Navegação comercial continua sob risco

A tensão no Estreito de Ormuz tem provocado impactos diretos sobre o transporte marítimo internacional. A passagem é considerada um dos principais pontos de estrangulamento do comércio global de energia e, antes da guerra, concentrava cerca de um quinto do petróleo consumido no mundo.

O conflito já provocou ataques contra embarcações e levou empresas de transporte a reduzir ou alterar suas rotas. Nas últimas semanas, a insegurança também obrigou navios comerciais a permanecerem fora da região ou a buscar alternativas mais longas.

Os Estados Unidos passaram a orientar embarcações comerciais e oferecer escolta para determinados trechos, enquanto mantêm forças militares próximas ao estreito.

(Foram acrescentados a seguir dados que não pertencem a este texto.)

(** C9 (the in-place update is write-safe).  The loop of one layer, run on
    a single buffer, yields the products of the adjacent pairs of the
    buffer it started from (followed by the old elements from index
    [pairs] on), as if they had been written to a fresh array; hence
    [test_mult] returns the result of the formulation that builds a new
    [WorkingArray] per layer. *)
Theorem in_place_refines_two_array InputWidth NumInputsLog2 depth
    (in_ : list (InputT InputWidth)) (out : OutputT InputWidth NumInputsLog2) :
  0 ≤ NumInputsLog2 →
  (Z.to_nat NumInputsLog2 < depth)%nat →
  Z.of_nat (length in_) = NumInputs NumInputsLog2 →
  (∀ (prevBuffer : list (OutputT InputWidth NumInputsLog2)) (pairs : nat),
     (2 * pairs ≤ length prevBuffer)%nat →
     for_range 0 (Z.of_nat pairs) (pair_step InputWidth NumInputsLog2)
       prevBuffer
     = Ok (products_of (mul_assign InputWidth NumInputsLog2) prevBuffer pairs
           ++ drop pairs prevBuffer))
  ∧ ∃ r, test_mult InputWidth NumInputsLog2 depth in_ out = Ok r
       ∧ ReductionResult InputWidth NumInputsLog2 in_ = Some r.
Proof.
  intros HK Hd Hlen. split.
  - intros prevBuffer pairs. apply pair_loop_in_place.
  - destruct (kernel_two_array InputWidth NumInputsLog2 HK depth in_ Hlen Hd)
      as (r & Hk & Hw).
    exists r. split; [rewrite test_mult_kernel; assumption|].
    unfold ReductionResult. rewrite Hw. reflexivity.
Qed.
(** [get_unemployment_rate]: [jobs] lists the [job] field of the tenant's users. *)
Definition get_unemployment_rate (jobs : list string) : Q :=
  let total := Z.of_nat (length jobs) in
  let unemployed := Z.of_nat (length (filter (fun j => String.eqb j "unemployed") jobs)) in
  inject_Z unemployed / inject_Z (Z.max total 1).

(** [get_class_distribution]: the [$group] by the stored [economic_class]
    label with [{"$sum": 1}], as a dict; groups are listed in order of first
    appearance. *)
Fixpoint add_to_group (k : string) (g : list (string * Z)) : list (string * Z) :=
  match g with
  | [] => [(k, 1%Z)]
  | (k', n) :: g' => if String.eqb k k' then (k', (n + 1)%Z) :: g' else (k', n) :: add_to_group k g'
  end.

Definition get_class_distribution (labels : list string) : list (string * Z) :=
  fold_left (fun g k => add_to_group k g) labels [].

(** ** bot.py: the hourly price update and the loan check *)

(** [new_prices] of [update_server_economy]: every item of
    [server["market_prices"]] is repriced from its catalog base price;
    [None] is the [KeyError] of an item missing from [BASE_ITEMS]. *)
Fixpoint update_market_prices (market_prices : list (string * Q)) (inflation : Q)
  : option (list (string * Q)) :=
  match market_prices with
  | [] => Some []
  | (item, _) :: rest =>
    match lookup item BASE_ITEMS with
    | None => None
    | Some d =>
      match update_market_prices rest inflation with
      | None => None
      | Some np => Some ((item, calculate_item_price item (item_base_price d) inflation 1) :: np)
      end
    end
  end.



(** ** More commands *)

(** [/loan] *)
Definition loan_cmd (u : user) (loans : list loan) (server_interest_rate amount : Q)
    (new_id : nat) (now : Z) : outcome (user * loan) :=
  let total_wealth := balance u + bank u in
  let economic_class := calculate_economic_class total_wealth in
  let ml := max_loan (CLASS_BENEFITS economic_class) in
  if Qltb ml amount then Rejected "Your class can only borrow up to the maximum!" else
  let active_loans := get_active_loans loans in
  let total_debt := sum_q (map remaining active_loans) in
  if Qltb (ml * 2) (total_debt + amount) then Rejected "You have too much debt!" else
  let credit_score := Qmax 0 (Qmin 1 (1 - total_debt / (ml * 2))) in
  let ir := calculate_loan_interest economic_class credit_score server_interest_rate in
  let duration_days := 30%Z in
  Applied (mk_user (balance u + amount) (bank u),
           create_loan new_id amount ir duration_days now).




(** An election document: [candidates], [votes] (keyed by candidate id) and
    [voters]. *)
Record election := mk_election {
  candidates : list Z;
  votes : list (Z * Z);
  voters : list Z
}.

(** database.py, [create_election]. *)
Definition create_election (cands : list Z) : election :=
  mk_election cands (map (fun c => (c, 0%Z)) cands) [].

(** [{"$inc": {"votes.<c>": w}}] *)
Fixpoint inc_vote (c w : Z) (vs : list (Z * Z)) : list (Z * Z) :=
  match vs with
  | [] => [(c, w)]
  | (c', n) :: vs' => if Z.eqb c c' then (c', (n + w)%Z) :: vs' else (c', n) :: inc_vote c w vs'
  end.

(** [/vote]; [e] is the active election found, if any. *)
Definition vote (int_log10 : Q -> Z) (u : user) (e : option election)
    (voter candidate : Z) : outcome election :=
  match e with
  | None => Rejected "No active election for this position!"
  | Some e =>
    if existsb (Z.eqb voter) (voters e) then Rejected "You already voted!" else
    if negb (existsb (Z.eqb candidate) (candidates e))
    then Rejected "This person is not a candidate!" else
    let total_wealth := balance u + bank u in
    let vote_weight := calculate_political_influence int_log10 total_wealth
                         (calculate_economic_class total_wealth) 0 in
    Applied (mk_election (candidates e) (inc_vote candidate vote_weight (votes e))
               (voters e ++ [voter])%list)
  end.

Definition WELFARE_THRESHOLD : Q := 5000.

(** [/welfare]: the new user and the new [government_budget]. *)
Definition welfare (u : user) (job : string) (welfare_amount government_budget : Q)
  : outcome (user * Q) :=
  let total_wealth := balance u + bank u in
  let economic_class := calculate_economic_class total_wealth in
  if negb (welfare_eligible (CLASS_BENEFITS economic_class))
  then Rejected "You're not eligible for welfare benefits!" else
  if Qltb WELFARE_THRESHOLD total_wealth
  then Rejected "You have too much wealth for welfare!" else
  let is_unemployed := String.eqb job "unemployed" in
  let amount := calculate_welfare_payment welfare_amount economic_class is_unemployed in
  Applied (mk_user (balance u + amount) (bank u), government_budget - amount).









(** config.py, [COOLDOWNS] (seconds). *)
Definition COOLDOWN_DAILY : Z := 86400.
Definition COOLDOWN_WEEKLY : Z := 604800.
Definition COOLDOWN_MONTHLY : Z := 2592000.

(** [if user["last_x"]: if time_diff.total_seconds() < COOLDOWNS["x"]: ...] *)
Definition on_cooldown (last : option Z) (now cooldown : Z) : bool :=
  match last with
  | Some t => Z.ltb (now - t) cooldown
  | None => false
  end.

(** [list(EconomicClass).index(c)] *)
Definition class_index (c : EconomicClass) : Z :=
  match c with LOWER => 0 | MIDDLE => 1 | UPPER => 2 | ELITE => 3 | OLIGARCH => 4 end.

Definition daily_class_multiplier (c : EconomicClass) : Q :=
  match c with
  | LOWER => 1 | MIDDLE => 3 # 2 | UPPER => 2 | ELITE => 3 | OLIGARCH => 5
  end.

(** [/daily]; [streak_bonus] is [random.randint(0, 50)]. *)
Definition daily (u : user) (last_daily : option Z) (now : Z) (phase : string)
    (streak_bonus : Z) : outcome user :=
  if on_cooldown last_daily now COOLDOWN_DAILY
  then Rejected "You already claimed your daily!" else
  let total_wealth := balance u + bank u in
  let economic_class := calculate_economic_class total_wealth in
  let base_daily := 100 in
  let daily_amount := base_daily * daily_class_multiplier economic_class in
  match lookup phase PHASE_MODIFIERS with
  | None => Raised
  | Some pm =>
    let daily_amount := daily_amount * gdp_growth pm in
    let total_amount := daily_amount + inject_Z streak_bonus in
    Applied (mk_user (balance u + total_amount) (bank u))
  end.

(** [/weekly] *)
Definition weekly (u : user) (last_weekly : option Z) (now : Z) : outcome user :=
  if on_cooldown last_weekly now COOLDOWN_WEEKLY
  then Rejected "Weekly bonus not available yet" else
  let total_wealth := balance u + bank u in
  let economic_class := calculate_economic_class total_wealth in
  let weekly_amount := 1000 * (1 + inject_Z (class_index economic_class) * (1 # 2)) in
  Applied (mk_user (balance u + weekly_amount) (bank u)).

(** [/monthly] *)
Definition monthly (u : user) (last_monthly : option Z) (now : Z) : outcome user :=
  if on_cooldown last_monthly now COOLDOWN_MONTHLY
  then Rejected "Monthly bonus not available yet" else
  let total_wealth := balance u + bank u in
  let economic_class := calculate_economic_class total_wealth in
  let monthly_amount := 5000 * (1 + inject_Z (class_index economic_class)) in
  Applied (mk_user (balance u + monthly_amount) (bank u)).

(** Repeated claims at the times [ts]: the number that succeed; a success
    writes [last = now]. *)
Fixpoint successful_claims (claim : user -> option Z -> Z -> outcome user)
    (u : user) (last : option Z) (ts : list Z) : nat :=
  match ts with
  | [] => O
  | t :: ts' =>
    match claim u last t with
    | Applied u' => S (successful_claims claim u' (Some t) ts')
    | _ => successful_claims claim u last ts'
    end
  end.

(** [$set {"job_market.<j>.employed": n}]: a missing entry is created; its
    [wage_multiplier], which no code reads, is then taken as 1. *)
Fixpoint set_employed (jm : list (string * job_market_entry)) (j : string) (n : Z)
  : list (string * job_market_entry) :=
  match jm with
  | [] => [(j, mk_market n 1)]
  | (k, e) :: r =>
    if String.eqb j k then (k, mk_market n (wage_multiplier e)) :: r
    else (k, e) :: set_employed r j n
  end.
(** * A shallow embedding of the toy PEG parser

    The development follows [src/peg_token.py] and [src/peg_parser.py]:
    the token cursor, the five PEG combinators and the grammar rules built
    on them.  The parser object is modelled by explicit state passing: every
    method takes the parser state and gives back a [result] that carries the
    state it leaves behind, also when it raises.  *)

From Stdlib Require Import String Ascii List Arith Bool Lia DecimalString.
Import ListNotations.
Open Scope string_scope.
Open Scope list_scope.

Set Implicit Arguments.
Set Warnings "-register-all".

(** ** Tokens ([src/peg_token.py]) *)

Inductive TokenType : Type :=
| VAR | IF | ELSE | WHILE | PRINT
| IDENTIFIER | NUMBER
| PLUS | MINUS | MUL | DIV | ASSIGN | EQ | NEQ | LT | GT | LTE | GTE | AND | OR
| SEMICOLON | LPAREN | RPAREN | LBRACE | RBRACE
| EOF.

Definition TokenType_eq_dec (a b : TokenType) : {a = b} + {a <> b}.
Proof. decide equality. Defined.

Definition TokenType_eqb (a b : TokenType) : bool :=
  if TokenType_eq_dec a b then true else false.

(** [TokenType.name] of the enumeration. *)
Definition TokenType_name (t : TokenType) : string :=
  match t with
  | VAR => "VAR" | IF => "IF" | ELSE => "ELSE" | WHILE => "WHILE"
  | PRINT => "PRINT" | IDENTIFIER => "IDENTIFIER" | NUMBER => "NUMBER"
  | PLUS => "PLUS" | MINUS => "MINUS" | MUL => "MUL" | DIV => "DIV"
  | ASSIGN => "ASSIGN" | EQ => "EQ" | NEQ => "NEQ" | LT => "LT" | GT => "GT"
  | LTE => "LTE" | GTE => "GTE" | AND => "AND" | OR => "OR"
  | SEMICOLON => "SEMICOLON" | LPAREN => "LPAREN" | RPAREN => "RPAREN"
  | LBRACE => "LBRACE" | RBRACE => "RBRACE" | EOF => "EOF"
  end.

(** [Token(type, value=None, lineno=None, col=None)]: the three optional
    attributes default to [None]. *)
Record Token : Type := mkToken {
  type : TokenType;
  value : option string;
  lineno : option nat;
  col : option nat
}.

(** [Token(TokenType.EOF)], the sentinel the cursor synthesizes. *)
Definition eof_token : Token := mkToken EOF None None None.

(** A token as the tests write it, [Token(ty, text)]. *)
Definition tok (ty : TokenType) (text : string) : Token :=
  mkToken ty (Some text) None None.

(** ** Python values the parser builds

    Rules return dictionaries, combinators return lists.  A dictionary is
    kept as its items in insertion order; its fields hold token texts,
    floats, or further values. *)

Inductive pyval : Type :=
| VDict (items : list (string * field))
| VList (elems : list pyval)
with field : Type :=
| FNone
| FStr (s : string)
| FFloat (literal : option string)
| FVal (v : pyval).

(** [{}], the marker of an absent optional child. *)
Definition empty_marker : pyval := VDict [].

(** Truth value of a dictionary or list: non-empty. *)
Definition truthy (v : pyval) : bool :=
  match v with
  | VDict [] => false
  | VList [] => false
  | _ => true
  end.

(** [isinstance(v, dict)]. *)
Definition is_dict (v : pyval) : bool :=
  match v with VDict _ => true | VList _ => false end.

(** [tok.value] stored in a node. *)
Definition field_of_text (o : option string) : field :=
  match o with Some s => FStr s | None => FNone end.

(** [d[k]] as a lookup that may miss. *)
Fixpoint dict_get (k : string) (items : list (string * field)) : option field :=
  match items with
  | [] => None
  | (k', f) :: rest => if String.eqb k k' then Some f else dict_get k rest
  end.

Definition get_field (k : string) (v : pyval) : option field :=
  match v with VDict items => dict_get k items | VList _ => None end.

(** ** Failures

    [raise SyntaxError(msg) from se] keeps the cause [se] in the new
    exception. *)

Inductive exn : Type :=
| SyntaxError (msg : string) (cause : option exn).

Definition message (e : exn) : string :=
  match e with SyntaxError m _ => m end.

(** The exceptions of the built-in [float], which [primary] calls on the
    text of a number token.  They are no [SyntaxError]: no handler of the
    parser catches them. *)
Inductive builtin_error : Type :=
| ValueError (text : string)
| TypeError.

(** ** The parser object: [tokens], [pos], [current_token] *)

Record parser : Type := mkParser {
  tokens : list Token;
  pos : nat;
  current_token : Token
}.

(** What a method call yields: a returned value, a raised [SyntaxError], an
    exception of another class that passes every [except SyntaxError], or
    no answer within the recursion budget.  The first three carry the parser
    state after the call. *)
Inductive result (A : Type) : Type :=
| Ok (a : A) (p : parser)
| Raise (e : exn) (p : parser)
| Uncaught (e : builtin_error) (p : parser)
| OutOfFuel.

Arguments Ok {A} a p.
Arguments Raise {A} e p.
Arguments Uncaught {A} e p.
Arguments OutOfFuel {A}.

(** A "symbol": a zero-argument bound method of the parser. *)
Definition symbol : Type := parser -> result pyval.

(** [ToyPEGParser(_tokens)]. *)
Definition init (_tokens : list Token) : parser :=
  mkParser _tokens 0
    (match _tokens with t :: _ => t | [] => eof_token end).

(** [self.pos = start_pos; self.current_token = start_token]. *)
Definition restore (p : parser) (start_pos : nat) (start_token : Token) : parser :=
  mkParser (tokens p) start_pos start_token.

Definition advance_to_next_token (p : parser) : Token * parser :=
  let pos' := pos p + 1 in
  let cur :=
    if (pos' <? List.length (tokens p))%nat then nth pos' (tokens p) eof_token
    else eof_token in
  (cur, mkParser (tokens p) pos' cur).

Definition option_string_eqb (a b : option string) : bool :=
  match a, b with
  | Some x, Some y => String.eqb x y
  | None, None => true
  | _, _ => false
  end.

(** The matching test of [consume_token]:
    [type == token_type and (value is None or current.value == value)]. *)
Definition token_matches (t : Token) (token_type : TokenType)
    (v : option string) : bool :=
  TokenType_eqb (type t) token_type &&
  match v with
  | None => true
  | Some _ => option_string_eqb (value t) v
  end.

Definition consume_token (token_type : TokenType) (v : option string)
    (p : parser) : option Token * parser :=
  if token_matches (current_token p) token_type v then
    let consumed_token := current_token p in
    (Some consumed_token, snd (advance_to_next_token p))
  else (None, p).

(** [x or d] on an optional string: [None] and [''] are false. *)
Definition str_or (o : option string) (d : string) : string :=
  match o with
  | Some "" => d
  | Some s => s
  | None => d
  end.

(** [f"{n}"] for an [int] or [None]. *)
Definition fmt_int (o : option nat) : string :=
  match o with
  | Some n => NilZero.string_of_uint (Nat.to_uint n)
  | None => "None"
  end.

Definition consume_token_or_fail (token_type : TokenType) (v : option string)
    (err_msg : option string) (p : parser) : result Token :=
  match consume_token token_type v p with
  | (Some token, p') => Ok token p'
  | (None, p') =>
      let expected := str_or v (TokenType_name token_type) in
      let found := str_or (value (current_token p'))
                     (TokenType_name (type (current_token p'))) in
      Raise (SyntaxError
               (str_or err_msg "Syntax error" ++ ". Expected " ++ expected
                ++ ", found " ++ found ++ " at line "
                ++ fmt_int (lineno (current_token p')) ++ ":"
                ++ fmt_int (col (current_token p')))%string None) p'
  end.

(** ** Sequencing of parser methods

    A method body is a computation over the parser state.  [bind] runs the
    next statement, [try_except] is [try: ... except SyntaxError as se: ...]
    (the handler runs in the state the failing call left behind; an
    exception of another class is not caught), and a computation that ran
    out of budget stays so. *)

Definition M (A : Type) : Type := parser -> result A.

Definition ret {A} (a : A) : M A := fun p => Ok a p.

Definition raise {A} (e : exn) : M A := fun p => Raise e p.

Definition uncaught {A} (e : builtin_error) : M A := fun p => Uncaught e p.

Definition out_of_fuel {A} : M A := fun _ => OutOfFuel.

Definition bind {A B} (m : M A) (k : A -> M B) : M B :=
  fun p =>
    match m p with
    | Ok a p' => k a p'
    | Raise e p' => Raise e p'
    | Uncaught e p' => Uncaught e p'
    | OutOfFuel => OutOfFuel
    end.

Definition try_except {A} (m : M A) (handler : exn -> M A) : M A :=
  fun p =>
    match m p with
    | Ok a p' => Ok a p'
    | Raise se p' => handler se p'
    | Uncaught e p' => Uncaught e p'
    | OutOfFuel => OutOfFuel
    end.

Notation "x <- c ;; k" := (bind c (fun x => k))
  (at level 61, c at next level, right associativity).
Notation "c >> k" := (bind c (fun _ => k))
  (at level 61, right associativity).

Definition get_pos : M nat := fun p => Ok (pos p) p.

Definition get_current_token : M Token := fun p => Ok (current_token p) p.

(** [self.pos = start_pos; self.current_token = start_token] as a statement. *)
Definition rollback (start_pos : nat) (start_token : Token) : M unit :=
  fun p => Ok tt (restore p start_pos start_token).

(** [self.consume_token(token_type, value)] as a statement. *)
Definition consume (token_type : TokenType) (v : option string) : M (option Token) :=
  fun p => let (t, p') := consume_token token_type v p in Ok t p'.

(** The recurring handler
    [self.pos = start_pos; self.current_token = start_token;
     raise SyntaxError(msg) from se]. *)
Definition rollback_and_raise {A} (start_pos : nat) (start_token : Token)
    (msg : string) (se : exn) : M A :=
  rollback start_pos start_token >> raise (SyntaxError msg (Some se)).

(** ** PEG combinators *)

Fixpoint sequence_loop (start_pos : nat) (start_token : Token)
    (symbols : list symbol) (results : list pyval) : M (list pyval) :=
  match symbols with
  | [] => ret results
  | symbol :: rest =>
      result <- try_except symbol
                  (rollback_and_raise start_pos start_token
                     "Syntax error. One symbol parsing failed within sequence.") ;;
      sequence_loop start_pos start_token rest (results ++ [result])
  end.

Definition parse_sequence (symbols : list symbol) : M (list pyval) :=
  match symbols with
  | [] => raise (SyntaxError "Syntax error. Empty sequence." None)
  | _ =>
      start_pos <- get_pos ;;
      start_token <- get_current_token ;;
      sequence_loop start_pos start_token symbols []
  end.

Fixpoint ordered_choice_loop (start_pos : nat) (start_token : Token)
    (symbols : list symbol) : M (list pyval) :=
  match symbols with
  | [] => ret []
  | symbol :: rest =>
      fun p =>
        match symbol p with
        | Ok result p' => Ok [result] p'
        | Raise _ p' =>
            ordered_choice_loop start_pos start_token rest
              (restore p' start_pos start_token)
        | Uncaught e p' => Uncaught e p'
        | OutOfFuel => OutOfFuel
        end
  end.

Definition parse_ordered_choice (symbols : list symbol) : M (list pyval) :=
  match symbols with
  | [] => raise (SyntaxError "Syntax error. Empty ordered choice." None)
  | _ =>
      start_pos <- get_pos ;;
      start_token <- get_current_token ;;
      ordered_choice_loop start_pos start_token symbols
  end.

(** The [while True] loop of [parse_zero_or_more]; [fuel] bounds the number
    of iterations. *)
Fixpoint zero_or_more_loop (fuel : nat) (symbol : symbol)
    (results : list pyval) : M (list pyval) :=
  match fuel with
  | 0 => out_of_fuel
  | S fuel' =>
      fun p =>
        let start_pos := pos p in
        let start_token := current_token p in
        match symbol p with
        | Raise _ p' => Ok results (restore p' start_pos start_token)
        | Ok result p' =>
            let results := results ++ [result] in
            if (start_pos =? pos p')%nat then Ok results p'
            else zero_or_more_loop fuel' symbol results p'
        | Uncaught e p' => Uncaught e p'
        | OutOfFuel => OutOfFuel
        end
  end.

Definition parse_zero_or_more (fuel : nat) (symbol : symbol) : M (list pyval) :=
  zero_or_more_loop fuel symbol [].

(** [if isinstance(r, dict): r = [r]]. *)
Definition as_list (r : pyval) : list pyval :=
  match r with
  | VDict _ => [r]
  | VList l => l
  end.

(** [rest_results] is the list [parse_zero_or_more] returns, so the second
    [isinstance(..., dict)] test of the source is never true. *)
Definition parse_one_or_more (fuel : nat) (symbol : symbol) : M (list pyval) :=
  start_pos <- get_pos ;;
  start_token <- get_current_token ;;
  first_result <- try_except symbol
                    (rollback_and_raise start_pos start_token
                       "Syntax error. 1st symbol parsing failed in 'one_or_more'.") ;;
  if negb (truthy first_result) then ret []
  else
    let first_result := as_list first_result in
    rest_results <- parse_zero_or_more fuel symbol ;;
    match rest_results with
    | [] => ret first_result
    | _ => ret (first_result ++ rest_results)
    end.

Definition parse_optional (symbol : symbol) : M pyval :=
  start_pos <- get_pos ;;
  start_token <- get_current_token ;;
  try_except symbol
    (fun _ => rollback start_pos start_token >> ret (VList [])).

(** ** The built-in [float] on a token text

    [float(x)] raises [TypeError] on [None].  On a string it skips white
    space at both ends and accepts, after an optional sign,

      [digitpart ["." [digitpart]] [exponent]],
      ["." digitpart [exponent]], or
      ["inf"], ["infinity"], ["nan"] in any letter case,

    where [digitpart] is digits with single underscores between them and
    [exponent] is ["e"] or ["E"], an optional sign and a [digitpart]; on any
    other string it raises [ValueError].  A character is its code point
    (below 256 in this string type).  The number read is kept as the text
    it is read from. *)

Definition is_digit (c : ascii) : bool :=
  let n := nat_of_ascii c in (48 <=? n)%nat && (n <=? 57)%nat.
(** The attempts of the loop: what each was sent, and how it went on. *)
Lemma retry_transcript n : ∀ inner (w : World Port) w' r,
  finish (retry' n inner) w = (w', r) →
  ∃ new, attempts w' = attempts w ++ new ∧
    (∀ a, head new = Some a → sent a = inner) ∧
    (∀ k a b, new !! k = Some a → new !! S k = Some b → followUp a = Some (sent b)) ∧
    (∀ a, a ∈ new → sound' a) ∧
    (r = Fulfilled →
       ∃ a resp j sz, last new = Some a ∧ result a = Accepted resp j sz ∧
                      subject w' = setData key j (Some sz) (subject w)).
Proof.
  induction n as [|n IH]; intros inner w w' r.
  - cbn. intros [= <- <-]. exists []. rewrite app_nil_r. repeat split; try done.
    intros a ?%elem_of_nil. done.
  - rewrite finish_retry_S. pose proof (complete_cases inner w) as Hc.
    destruct (complete' inner w) as [[w1 inner1] thrown].
    destruct Hc as (res & Hatt & Hsound & Hsh & -> & -> & Hsubj).
    set (a := {| sent := inner; result := res |}) in *.
    destruct (errorOf res) as [e|] eqn:Ee.
    + intros Hfin. destruct (IH _ _ _ _ Hfin) as (new & Hnew & Hhead & Hnext & Hall & Hlast).
      exists (a :: new). split; [rewrite Hnew, Hatt; by rewrite <- app_assoc|].
      split; [by intros ? [= <-]|]. split; [|split].
      * intros [|k] x y Hx Hy.
        -- injection Hx as <-. unfold followUp. cbn [result sent a]. rewrite Ee. cbn.
           f_equal. symmetry. apply Hhead. by destruct new.
        -- by eapply Hnext.
      * intros x [->|Hx]%elem_of_cons; [done|by apply Hall].
      * intros Hr. destruct (Hlast Hr) as (x & resp & j & sz & Hx & Hres & Hs).
        exists x, resp, j, sz. split; [|split; [done|]].
        -- destruct new; [done|]. done.
        -- rewrite Hs. f_equal. by destruct res.
    + intros [= <- <-]. exists [a]. split; [done|]. split; [by intros ? [= <-]|].
      split; [by intros [|[|k]] x y|]. split.
      * by intros x ->%list_elem_of_singleton.
      * intros _. destruct res as [| | |resp j sz]; try done. by exists a, resp, j, sz.
Qed.
(** * Witness calculator of circom (c/calcwit.cpp)

    A shallow embedding of [Circom_CalcWit], the run-time engine that the
    code generated by the circom compiler drives to compute a witness, and
    the properties of its symbol lookup, signal store, trigger counters and
    barrier.

    Layout: the data model, the symbol lookup, the calculator operations in
    a state-and-error monad, the interpreter of generated component code,
    the step machines of the two waiting loops, the vocabulary of the
    statements and example circuits; then the scenarios of the
    specification, the lemmas and the theorems. *)

From stdpp Require Import base list.
From Stdlib Require Import ZArith Lia.

(** ** Data model *)

(** [mpz_t] values are unbounded integers. *)
Definition BigInt := Z.

(** [mpz_init_set_ui(x, v)]: initialise [x] with the value [v]. *)
Definition mpz_init_set_ui (v : Z) : BigInt := v.

(** [mpz_init2(x, n)]: initialise [x] with space for [n] bits and the value
    0.  The capacity is an allocation hint; it has no effect on the value. *)
Definition mpz_init2 (n : Z) : BigInt := 0%Z.

(** The arrays an index can fall out of. *)
Inductive array_id :=
| A_components | A_hashTable | A_entries
| A_signalValues | A_signalAssigned | A_inputSignalsToTrigger.

Inductive error :=
| HashNotFound (key : Z)        (* runtime_error("hash not found: " + hex) *)
| InvalidType                   (* runtime_error("invalid type") *)
| SignalAssignedTwice (sIdx : nat)   (* sanity build, assert(false) *)
| NotAssignedSignal (sIdx : nat)     (* sanity build, assert(false) *)
| ConstraintDoesntMatch              (* sanity build, assert(false) *)
| OutOfBounds (a : array_id) (i : nat). (* access outside an array *)

Inductive result (A : Type) :=
| Ok (a : A)
| Err (e : error).
Arguments Ok {A} a.
Arguments Err {A} e.

(** One slot of a component's open-addressed table: a 64-bit name hash and
    the position of its record in [entries]; [hash = 0] marks a free slot. *)
Record Circom_HashEntry := { hash : Z; pos : nat }.

Inductive entry_type := _typeSignal | _typeComponent.

Definition entry_type_eqb (a b : entry_type) : bool :=
  match a, b with
  | _typeSignal, _typeSignal | _typeComponent, _typeComponent => true
  | _, _ => false
  end.

Definition Circom_Sizes := list Z.

Record Circom_ComponentEntry :=
  { type : entry_type; offset : Z; sizes : Circom_Sizes }.

(** *** Generated code

    A component function receives the calculator and its own index and
    talks to the calculator through its public operations only.  It is a
    tree of such calls, each continued with the value the call returns. *)
Inductive Call :=
| CGetSubComponentOffset (cIdx : nat) (key : Z)
| CGetSubComponentSizes (cIdx : nat) (key : Z)
| CGetSignalOffset (cIdx : nat) (key : Z)
| CGetSignalSizes (cIdx : nat) (key : Z)
| CGetSignal (currentComponentIdx cIdx sIdx : nat)
| CSetSignal (currentComponentIdx cIdx sIdx : nat) (value : BigInt)
| CCheckConstraint (currentComponentIdx : nat) (value1 value2 : BigInt)
| CFinished (cIdx : nat)
| CTriggerComponent (newCIdx : nat)
| CReset
| CJoin.

Inductive Value :=
| VUnit
| VInt (z : Z)
| VSizes (s : Circom_Sizes).

Inductive Prog :=
| Return
| Do (c : Call) (k : Value -> Prog).

Record Circom_Component :=
  { hashTable : list Circom_HashEntry;
    entries : list Circom_ComponentEntry;
    fn : Prog;
    inputSignals : nat;
    newThread : bool }.

Record Circom_Circuit :=
  { NSignals : nat;
    NComponents : nat;
    components : list Circom_Component;
    mapIsInput : list Z }.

Petróleo volta ao centro da crise

A possibilidade de novas interrupções na navegação pelo Estreito de Ormuz também aumenta a preocupação com o mercado internacional de petróleo. Qualquer redução significativa no fluxo de embarcações pode afetar a oferta mundial e pressionar os preços dos combustíveis.

A crise já provocou mudanças nas rotas de exportação dos países produtores do Golfo. A Arábia Saudita, por exemplo, ampliou o uso de rotas alternativas pelo Mar Vermelho para reduzir sua dependência da passagem pelo estreito.

Com o novo ataque americano, investidores e governos voltam a acompanhar de perto a possibilidade de uma escalada militar que possa comprometer novamente o fluxo internacional de petróleo.

Nova escalada preocupa a região

A ofensiva contra os lançadores iranianos representa uma mudança no cenário das últimas semanas, quando Washington havia priorizado a pressão econômica e diplomática sobre Teerã.

A promessa de retaliação feita pela Guarda Revolucionária aumenta a possibilidade de novos ataques contra posições americanas, embarcações comerciais ou aliados dos Estados Unidos na região.

O principal ponto de preocupação agora é saber se o ataque permanecerá limitado aos lançadores de Larak ou se desencadeará uma nova sequência de ações militares entre Estados Unidos e Irã. Enquanto isso, o Estreito de Ormuz continua no centro da disputa, tanto pela importância estratégica para a segurança marítima quanto pelo peso que possui no mercado mundial de energia.